The book under analysis herein is Sinclair Lewis’ Babbitt. The copy I am using in this research is published by Harcourt, Brace & World, Inc., New York, 1950. The original version was published in 1922, but there is no information in this book regarding what printing or edition it may be. This edition encompasses thirty four chapters which span 401 pages in length as they are printed here. One interesting note is that the novel is dedicated to Edith Wharton.

The author of the work, Sinclair Lewis, was born in Sauk Centre, Minnesota, and holds the distinction of being the first American ever to be awarded the Nobel Prize for literature. Lewis was born in the late 19th century and lived until the middle of the 20th century so he witnessed many social transformations, including electricity, the automobile and the rise of industrialism and urban centers. His college years were spent at Yale and he worked early in his writing career as a newspaper journalist and editor. His early works like The Job: An American Novel were characteristic of the satire and realism that would come to be trademarks of his mature style. Lewis would go on to write novels that satirized with little mercy the small rural town (Main Street), the 9-to-5 businessman (Babbitt) and those who tried to prevent scientific truth from emerging (Arrowsmith). Elmer Gantry and Dodsworth were also literary successes and each was made into a Hollywood motion picture.

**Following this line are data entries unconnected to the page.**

(** X20. An extraction of a file that was opened issues at most five reads.
    The first is the read of the 8192-byte header at position 0; every
    later read starts at position 4096 or beyond, so the location table is
    never read again; the file contents are left as they were. *)
Theorem extraction_reads
        (gz zl : bytes -> string + bytes) (data : bytes) (cx cz : Z) :
  exists h extra,
    snd (extract_run gz zl (inr data) cx cz) = Some h /\
    content h = data /\
    reads h = (0, 8192) :: extra /\
    (List.length extra <= 4)%nat /\
    Forall (fun pn => 4096 <= fst pn) extra.
Proof.
  unfold extract_run.
  assert (Hgoal : exists extra,
            content (fh (snd (extract_body gz zl cx cz
                                (mkState (open_rb data) Info.init)))) = data /\
            reads (fh (snd (extract_body gz zl cx cz
                              (mkState (open_rb data) Info.init))))
            = (0, 8192) :: extra /\
            (List.length extra <= 4)%nat /\
            Forall (fun pn => 4096 <= fst pn) extra).
  { destruct (Z_lt_ge_dec (len data) 8192) as [Hshort|Hlen].
    - assert (Hb : extract_body gz zl cx cz (mkState (open_rb data) Info.init)
                   = (inl "Region header too short",
                      mkState (mkHandle data (len data) [(0, 8192)]) Info.init)).
      { unfold extract_body.
        exact (bind_inl _ _ _ _ _
                 (read_region_header_short data Info.init Hshort)). }
      rewrite Hb. exists []. cbn [snd fh content reads List.length].
      repeat split; [lia | constructor].
    - assert (Hh : 8192 <= len (slice data 0 8192))
        by (rewrite len_slice; lia).
      destruct (decode_offsets_total _ Hh) as [offsets Hdec].
      rewrite (extract_body_located gz zl data cx cz offsets ltac:(lia) Hdec).
      cbv zeta.
      pose proof (decode_offsets_nonneg _ _ (Z.to_nat (chunk_index cx cz)) Hdec)
        as Hentry.
      set (entry := nth (Z.to_nat (chunk_index cx cz)) offsets 0) in *.
      assert (Ho : 0 <= Z.shiftr entry 8)
        by (apply Z.shiftr_nonneg; exact Hentry).
      destruct (Z.shiftr entry 8 =? 0) eqn:Hzero.
      + exists []. cbn [add_error update_res snd fh content reads List.length].
        repeat split; [lia | constructor].
      + apply Z.eqb_neq in Hzero.
        match goal with
        | |- context [read_entry gz zl ?st ?s'] =>
            destruct (read_entry_reads gz zl st s' ltac:(lia))
              as (Hc & extra & Hr & Hl & Hp)
        end.
        cbn [fh content reads] in Hc, Hr.
        exists extra. split; [exact Hc|]. split; [exact Hr|].
        split; assumption. }
  destruct Hgoal as (extra & Hc & Hr & Hl & Hp).
  destruct (extract_body gz zl cx cz _) as [[e|u] s]; cbn [snd] in *;
    exists (fh s), extra; repeat split; assumption.
Qed.
Lemma analyze_loop_structure (events : list json) :
  forall st st',
    analyze_loop st events = Ok st' -> Forall has_structure events.
Proof.
  induction events as [|ev rest IH]; simpl; intros st st' H.
  - constructor.
  - inv_bind H. constructor.
    + eapply analyze_event_structure; eauto.
    + eapply IH; eauto.
Qed.

Lemma deltas_app_raise (pre post : list json) (ev : json) (e : exn) :
  is_ok (deltas pre) = true ->
  event_delta ev = Raise e ->
  deltas (pre ++ ev :: post) = Raise e.
Proof.
  induction pre as [|x pre IH]; simpl; intros Hok He.
  - now rewrite He.
  - destruct (event_delta x); simpl in *; try discriminate.
    destruct (deltas pre); simpl in *; try discriminate.
    now rewrite IH.
Qed.

Lemma analyze_events_ok_deltas (events : list json) :
  is_ok (analyze_events events) = is_ok (deltas events).
Proof.
  unfold analyze_events. rewrite analyze_loop_deltas.
  now destruct (deltas events).
Qed.

Section OneEvent.

Variable st : stats.
Variable fields : list (string * json).

Lemma missing_type :
  lookup "type" fields = None ->
  analyze_event st (JDict fields) = Raise (KeyError "type").
Proof. intros H. unfold analyze_event. simpl. now rewrite H. Qed.

Lemma missing_repo (typ : json) :
  lookup "type" fields = Some typ ->
  lookup "repo" fields = None ->
  analyze_event st (JDict fields) = Raise (KeyError "repo").
Proof.
  intros Ht H. unfold analyze_event. simpl. rewrite Ht. simpl.
  now rewrite H.
Qed.

Lemma missing_name (typ : json) (repo : list (string * json)) :
  lookup "type" fields = Some typ ->
  lookup "repo" fields = Some (JDict repo) ->
  lookup "name" repo = None ->
  analyze_event st (JDict fields) = Raise (KeyError "name").
Proof.
  intros Ht Hr H. unfold analyze_event. simpl. rewrite Ht. simpl.
  rewrite Hr. simpl. now rewrite H.
Qed.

Lewis refused to accept the Pulitzer Prize for Arrowsmith because the terms of the award stated that it was not being awarded for literary merit, but for the best demonstration of “the wholesome atmosphere of American life” (Murphy 597). Lewis continued writing during the 1930s and later, but his attacks on the facets of American life formerly satirized began to soften. He wrote five novels after he was awarded the Nobel Prize but none of them were as highly acclaimed as those he had writt...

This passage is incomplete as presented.